§ **Requirement**
Reproduce the opening lines of the records exactly, please, stopping after the line that contains "and the removal".

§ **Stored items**
((

(* ===== verification/AlternateEdit.v ===== *)
(** * In-place updates of alternate chains, proved (Alternates.v)

    A chain as the list of documents it represents; what a hit-count update
    and the removal of an alternate that is not the head do to that list. *)

From S2P Require Import Prelude Crc32c Key Document DirEntry Directory Geometry Stripe WriteLog RamCache LruCache Volume VolumeSpec VolumeCommit Alternates AlternateSpec AlternateChain.
Local Open Scope cyc_scope.

(** ** Bytes of a patched file *)

(** The three stores, as fields of the document. *)
Lemma serialize_write d i v d' : doc_ok d -> (i < 20)%nat ->
  kDocumentFields !! i = Some (length v) -> <[i := v]> (wire_chunks d) = wire_chunks d' ->
  write_at (serialize_to d) (sum_sizes (take i kDocumentFields)) v = serialize_to d'.
Proof.
  intros Hd Hi Hn Hw. unfold serialize_to. rewrite <- Hw, <- (app_nil_r (concat (wire_chunks d))).
  rewrite (write_at_chunk (wire_chunks d) kDocumentFields [] i v); [by rewrite app_nil_r | by apply wire_sizes | done | done].
Qed.

Definition with_next (d : Document) (link : Z) : Document :=
  restamp d (Document.fill_serial d) (write_serial d) (hit_count d) link (last_access d).
Definition with_hits (d : Document) (hc la : Z) : Document :=
  restamp d (Document.fill_serial d) (write_serial d) hc (next_alternate_offset d) la.

Lemma write_next d link : doc_ok d ->
  write_at (serialize_to d) kNextAlternateOffsetPos (le_bytes 8 link) = serialize_to (with_next d link).
Proof. intros Hd. apply (serialize_write d 16); [done|lia| |done]. by rewrite length_le_bytes. Qed.

Lemma le_bytes_u64 z : le_bytes 8 (u64 z) = le_bytes 8 z.
Proof.
  rewrite <- (le_bytes_le_val (le_bytes 8 (u64 z))), <- (le_bytes_le_val (le_bytes 8 z)) by apply le_bytes_ok.
  rewrite !length_le_bytes, !le_val_le_bytes. f_equal. unfold u64, wrap. apply Z.mod_mod. lia.
Qed.

Lemma write_hits d hc la : doc_ok d -> fits 32 hc ->
  write_at (write_at (serialize_to d) kHitCountOffset (le_bytes 4 hc)) kLastAccessOffset (le_bytes 8 (u64 la)) = serialize_to (with_hits d hc la).
Proof.
  intros Hd Hh. pose proof Hd as (_ & _ & (Hfs & Hws & _ & _ & _ & _) & (Hna & Hla & _)).
  set (d1 := restamp d (Document.fill_serial d) (write_serial d) hc (next_alternate_offset d) (last_access d)).
  assert (write_at (serialize_to d) kHitCountOffset (le_bytes 4 hc) = serialize_to d1) as ->.
  { apply (serialize_write d 15); [done|lia| |done]. by rewrite length_le_bytes. }
  rewrite le_bytes_u64. apply (serialize_write d1 17); [by apply restamp_ok|lia| |done]. by rewrite length_le_bytes.
Qed.

(** ** Edits of a stored alternate *)

Definition with_doc (a : Alternate) (d : Document) : Alternate := {|
  al_offset := al_offset a; al_doc := d; al_header := al_header a; al_content := al_content a |}.

(** The documents an in-place store can turn [d] into. *)
Definition same_document (d d' : Document) : Prop := exists hc na la, fits 32 hc /\ fits 64 na /\ - 2 ^ 63 <= la < 2 ^ 63 /\
  d' = restamp d (Document.fill_serial d) (write_serial d) hc na la.

Section edit.
Context (s : Stripe) (snap : StripeSnapshot) (key : CacheKey).
Hypothesis Hs : stripe_ok s.
Hypothesis Hcur : snap_cursor_rel snap <= st_size s.

Lemma write_at_app_l {A} (l1 l2 src : list A) off : (off + length src <= length l1)%nat ->
  write_at (l1 ++ l2) off src = write_at l1 off src ++ l2.
Proof.
  intros H. unfold write_at. rewrite take_app_le, drop_app_le by lia. by rewrite <- !app_assoc.
Qed.

Lemma subspan_bytes (file : list Z) a off src : stored file s snap key a -> (off + length src <= 132)%nat ->
  al_end a <= Z.of_nat (length file) ->
  subspan (write_at file (Z.to_nat (al_offset a) + off) src) (Z.to_nat (al_offset a)) (length (al_bytes a)) =
    write_at (serialize_to (al_doc a)) off src ++ al_header a ++ al_content a.
Proof.
  intros Ha Ho He. pose proof (stored_range s snap key Hs Hcur file a Ha). pose proof (so_offset _ Hs).
  pose proof (length_al_bytes a (sd_whole _ _ _ _ _ Ha)) as Hl. unfold al_end in *.
  rewrite subspan_write_at_same, (sd_bytes _ _ _ _ _ Ha) by lia. unfold al_bytes. apply write_at_app_l.
  rewrite length_serialize_to by apply Ha. done.
Qed.

Lemma stored_edit file file' a d : stored file s snap key a -> same_document (al_doc a) d ->
  subspan file' (Z.to_nat (al_offset a)) (length (al_bytes a)) = serialize_to d ++ al_header a ++ al_content a ->
  stored file' s snap key (with_doc a d).
Proof.
  intros [Hw Hk Hst Ha Hc Hal Hb] (hc & na & la & H1 & H2 & H3 & ->) Hsub.
  pose proof Hw as [Hd _ _ _ _ _ _ _ Hf]. pose proof Hd as (_ & _ & (_ & Hws & _ & _ & _ & _) & _).
  assert (Hw' : whole (restamp (al_doc a) (Document.fill_serial (al_doc a)) (write_serial (al_doc a)) hc na la) (al_header a) (al_content a))
    by by apply whole_restamp.
  split; try done. rewrite <- Hsub at 2. f_equal. unfold al_bytes, with_doc; cbn [al_doc al_header al_content].
  rewrite !length_app, !length_serialize_to; [done|done|apply Hw'].
Qed.

(** A store outside an alternate leaves it. *)
Lemma stored_frame file a pos src : stored file s snap key a -> (pos + length src <= length file)%nat ->
  Z.of_nat pos + Z.of_nat (length src) <= al_offset a \/ al_end a <= Z.of_nat pos -> stored (write_at file pos src) s snap key a.
Proof.
  intros Ha Hp Hd. pose proof (stored_range s snap key Hs Hcur file a Ha). pose proof (so_offset _ Hs).
  pose proof (length_al_bytes a (sd_whole _ _ _ _ _ Ha)) as Hl. destruct Ha as [Hw Hk Hst Ha Hc Hal Hb]. split; try done.
  unfold al_end in *. rewrite subspan_write_at_other by lia. done.
Qed.

(** *** Relinking *)

Lemma linked_below a l : Forall (fun x => 0 <= len (al_doc x)) (a :: l) -> linked s (a :: l) -> Forall (fun b => al_end b <= al_offset a) l.
Proof.
  revert a. induction l as [|b l IH]; intros a Hl Hk; [constructor|]. cbn [linked] in Hk. destruct Hk as (_ & Hlt & Hk).
  apply Forall_cons in Hl as [_ Hl]. constructor; [done|]. pose proof Hl as [Hb _]%Forall_cons.
  eapply Forall_impl; [exact (IH b Hl Hk)|]. cbn. unfold al_end in *. lia.
Qed.

Lemma linked_app_r pre l : l <> [] -> linked s (pre ++ l) -> linked s l.
Proof.
  intros Hn. induction pre as [|a pre IH]; cbn [app]; [done|]. intros Hk. apply IH. cbn [linked] in Hk.
  destruct (pre ++ l) eqn:E; [by apply app_nil in E as [_ ?]|]. apply Hk.
Qed.

(** Replacing the tail of a list by one that starts at the same place. *)
Lemma linked_tail pre a l a' l' : al_offset a' = al_offset a -> len (al_doc a') = len (al_doc a) ->
  Document.fill_serial (al_doc a') = Document.fill_serial (al_doc a) ->
  linked s (pre ++ a :: l) -> linked s (a' :: l') -> linked s (pre ++ a' :: l').
Proof.
  intros E1 E2 E3. induction pre as [|x pre IH]; cbn [app]; [done|]. intros Hk Hk'.
  destruct pre as [|y pre]; cbn [app linked] in *.
  - destruct Hk as (En & Hlt & _). split; [|split; [|done]].
    + rewrite En. unfold link_to. by rewrite E1, E3.
    + unfold al_end in *. lia.
  - destruct Hk as (En & Hlt & Hk). split; [done|]. split; [done|]. by apply IH.
Qed.

Lemma linked_same a l d : same_document (al_doc a) d -> next_alternate_offset d = al_next a -> linked s (a :: l) -> linked s (with_doc a d :: l).
Proof.
  intros (hc & na & la & _ & _ & _ & ->) En Hk. destruct l as [|b l]; cbn [linked] in *; unfold al_next in *; cbn [al_doc with_doc] in *; rewrite En; done.
Qed.

(** Dropping the alternate after [p]. *)
Lemma linked_drop p t l d : Forall (fun x => 0 <= len (al_doc x)) (p :: t :: l) -> same_document (al_doc p) d ->
  next_alternate_offset d = al_next t -> linked s (p :: t :: l) -> linked s (with_doc p d :: l).
Proof.
  intros Hl (hc & na & la & _ & _ & _ & ->) En Hk. pose proof (linked_below p (t :: l) Hl Hk) as [Ht Hb]%Forall_cons.
  cbn [linked] in Hk. destruct Hk as (_ & _ & Hk). destruct l as [|b l]; cbn [linked] in *; unfold al_next in *; cbn [al_doc with_doc] in *; rewrite En.
  - done.
  - destruct Hk as (E & _ & Hk). apply Forall_cons in Hb as [Hb _]. split; [done|]. split; [done|]. done.
Qed.
End edit.

(** ** Edits of a file *)

(** [file'] is [file] with the header of [t] replaced by that of [d]. *)
Record edit (file file' : list Z) (t : Alternate) (d : Document) : Prop := {
  ed_length : length file' = length file;
  ed_same : same_document (al_doc t) d;
  ed_bytes : subspan file' (Z.to_nat (al_offset t)) (length (al_bytes t)) = serialize_to d ++ al_header t ++ al_content t;
  ed_others : forall abs n, 0 <= abs -> abs + Z.of_nat n <= al_offset t \/ al_offset t + 132 <= abs ->
    subspan file' (Z.to_nat abs) n = subspan file (Z.to_nat abs) n }.

Section edits.
Context (bld : mulhi_build) (file : list Z) (s : StripeState) (key : CacheKey).
Hypothesis Hok : stripe_state_ok file s.
Local Abbreviation st := (ss_stripe s).
Local Abbreviation snap := (stripe_snapshot bld s).
Let Hs : stripe_ok st := sk_stripe _ _ Hok.
Let Hc : snap_cursor_rel snap <= st_size st := snapshot_cursor_le bld s Hs.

))

§ **Answer for this exercise**
(* ===== verification/AlternateEdit.v ===== *)
(** * In-place updates of alternate chains, proved (Alternates.v)

    A chain as the list of documents it represents; what a hit-count update
    and the removal of an alternate that is not the head do to that list. *)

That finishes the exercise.